While it sounds all well and good in theory to say that cutting the Easter season back, so that it finishes at Pentecost, removes blurring the trouble is that the implications of that were not thought through with reference to the liturgy promulgated by Pope Paul VI. Previously (and indeed this is still the case in the extraordinary form) you had the Octave of Pentecost, which culminated in the feast of the Trinity on the octave day. So the resurrection of Our Lord and the coming of the Holy Spirit then liturgically climaxes with a celebration of the mystery of God: Father, Son and Holy Spirit. But, while the octave was stripped from the ordinary form the octave day celebration - Trinity Sunday still remains, so for Catholics who only attend Mass on Sunday there is still a "blurring" at end of Eastertide. Logically, the Church should either go to the extent of getting rid of Trinity Sunday, or reinstating the octave of Pentecost. Personally I would very strongly favour the latter course for many, many reasons. If we want a new pentecost, prayer to the Holy Spirit is essential.

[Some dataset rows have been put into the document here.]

(* ===== verification/Config.v ===== *)
(** [config/] and [base/fileutils]: configuration files and arguments.

    A configuration is a map from dotted keys to non-empty lists of values,
    built by a lexer handler ([ConfigParser]) from nested S-expressions.  A
    value node's list is a Rocq list, the head node being the map's value; the
    parser's list is empty when [cur_value_last_] is null.  The file system is
    a function from paths to what opening them gives. *)
From S2P Require Import Prelude Either StrBuild CLib Stream Lexer.
Local Open Scope Z_scope.

(** * Values *)

(** source/config/config_detail.h:14-14 [ConfigValue] *)
Inductive ConfigValue :=
| VNone
| VInt (i : Z)
| VDouble (d : double)
| VBool (b : bool)
| VString (s : bytes).

(** source/config/config.h:19-24 [ConfigLoadError] *)
Inductive ConfigLoadError := FileNotFound | ConfigIOError | InvalidArgs | SyntaxError.

(** source/config/config.h:27-30 [ConfigKeyError] *)
Inductive ConfigKeyError := DoesNotExist | InvalidType.

(** What [strcmp] sees of a text. *)
Fixpoint c_text (s : bytes) : bytes :=
  match s with [] => [] | c :: s => if c =c c_nul then [] else c :: c_text s end.

(** [hash] is the library's hash of a text. *)
(** source/config/config_detail.h:75-79 [ConfigKeyHasher] *)
Definition ConfigKeyHasher (hash : bytes -> Z) (str : bytes) : Z := hash str.

(** source/config/config_detail.h:80-84 [ConfigKeyEqual] *)
Definition ConfigKeyEqual (a b : bytes) : bool := bool_decide (c_text a = c_text b).

Lemma c_text_id s : c_nul ∉ s -> c_text s = s.
Proof.
  induction s as [|c s IH]; [done|]. intros [Hc Hs]%not_elem_of_cons. cbn. destruct (Ascii.eqb_spec c c_nul) as [->|_]; [done|]. by rewrite IH.
Qed.

(** On keys without a zero, as the lexer and the command line give them, equal
    is the same and has the same hash; a key with a zero can be equal to
    another one and have another hash. *)
Lemma config_keys_are_texts hash a b : c_nul ∉ a -> c_nul ∉ b ->
  (ConfigKeyEqual a b = true <-> a = b) /\ (ConfigKeyEqual a b = true -> ConfigKeyHasher hash a = ConfigKeyHasher hash b) /\
  ConfigKeyEqual (a ++ [c_nul]) a = true.
Proof.
  intros Ha Hb. unfold ConfigKeyEqual. rewrite !bool_decide_eq_true, (c_text_id a), (c_text_id b) by done.
  split; [done|]. split; [by intros ->|]. clear Hb. induction a as [|c a IH]; [done|]. apply not_elem_of_cons in Ha as [Hc Ha]. cbn.
  destruct (Ascii.eqb_spec c c_nul) as [->|_]; [done|]. by rewrite IH.
Qed.

(** [ConfigMap]; its keys have no zeros. *)
Abbreviation ConfigMap := (gmap bytes (list ConfigValue)).

(** Index check and conversion of a value to a type [T]. *)
(** source/config/config_detail.h:25-64 [ConfigTypeIndex<int>] *)
Definition as_int (v : ConfigValue) : option Z := match v with VInt i => Some (wrap_s 32 i) | _ => None end.
(** source/config/config_detail.h:25-64 [ConfigTypeIndex<int64_t>] *)
Definition as_int64 (v : ConfigValue) : option Z := match v with VInt i => Some i | _ => None end.
(** source/config/config_detail.h:25-64 [ConfigTypeIndex<size_t>] *)
Definition as_size (v : ConfigValue) : option Z := match v with VInt i => Some (u64 i) | _ => None end.
(** source/config/config_detail.h:25-64 [ConfigTypeIndex<double>] *)
Definition as_double (v : ConfigValue) : option double := match v with VDouble d => Some d | _ => None end.
(** source/config/config_detail.h:25-64 [ConfigTypeIndex<bool>] *)
Definition as_bool (v : ConfigValue) : option bool := match v with VBool b => Some b | _ => None end.
(** source/config/config_detail.h:25-64 [ConfigTypeIndex<CStrSpan>] *)
Definition as_str (v : ConfigValue) : option bytes := match v with VString s => Some s | _ => None end.

(** The loop that copies [cur] into the nodes of [cloned]: a further node is
    allocated for every further value, and the [next_] of the last one is left
    as it is. *)
(** source/config/config_detail.cc:47-66 [ConfigValueNode::CloneNode] *)
Fixpoint CloneNode (cur cloned : list ConfigValue) : list ConfigValue :=
  match cur with
  | [] => cloned
  | v :: cur' =>
      v :: match cur' with
           | [] => tail cloned
           | _ => CloneNode cur' [VNone]
           end
  end.

(** source/config/config.cc:342-350 [Config::MergeValues] *)
Definition MergeValues (left right : ConfigMap) : ConfigMap :=
  map_fold (fun key node left => <[key := CloneNode node (default [VNone] (left !! key))]> left) left right.

(** source/config/config.cc:352-355 [Config::Merge] *)
Definition Merge (left right : ConfigMap) : ConfigMap := MergeValues left right.

(** * Lookup *)

(** source/config/config.h:251-262 [Config::Get] *)
Definition Get {A} (conv : ConfigValue -> option A) (key : bytes) (conf : ConfigMap) : Either ConfigKeyError A :=
  match conf !! c_str key with
  | None => Left DoesNotExist
  | Some node =>
      match node with
      | v :: _ => match conv v with Some a => Right a | None => Left InvalidType end
      | [] => Left InvalidType
      end
  end.

(** source/config/config.cc:333-340 [Config::GetList] *)
Definition GetList (key : bytes) (conf : ConfigMap) : Either ConfigKeyError (list ConfigValue) :=
  match conf !! c_str key with
  | None => Left DoesNotExist
  | Some node => Right node
  end.

(** source/config/config.h:223-249 [ConfigList::AsArray] *)
Definition AsArray {A} (conv : ConfigValue -> option A) (values : list ConfigValue) : option (list A) :=
  (fix count (vs : list ConfigValue) : option (list A) :=
     match vs with
     | [] => Some []
     | v :: vs' =>
         match conv v with
         | None => None
         | Some a => option_map (cons a) (count vs')
         end
     end) values.

(** * fileutils *)

(** The length of the path up to its last separator. *)
(** source/base/fileutils.cc:21-25 [fileutils::ReplaceFilename] *)
Fixpoint dir_size (rev_path : bytes) : nat :=
  match rev_path with
  | [] => 0
  | c :: rest => if c =c "/" then length rev_path else dir_size rest
  end.

(** source/base/fileutils.cc:9-30 [fileutils::ReplaceFilename] *)
Definition ReplaceFilename (path new_filename : bytes) : bytes :=
  if bool_decide (path = lit ".") || bool_decide (path = lit "~") || bool_decide (path = lit "..") then
    path ++ lit "/" ++ new_filename
  else take (dir_size (rev path)) path ++ new_filename.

This also brings to mind the quite probably apocryphal story that Pope Paul VI, who had a great devotion to the Holy Spirit, went into the sacristy to prepare for Mass on the Monday after Pentecost in 1970 and was shocked to see Green vestments had been put out.
"Where are the red vestments for pentecost?" he asked.
"But the octave of Pentecost hasd been abolished!" came the reply.
"What? Who did that?" the Pontiff demand.
"Why, you did, your holiness."
At which it is said Pope Paul wept.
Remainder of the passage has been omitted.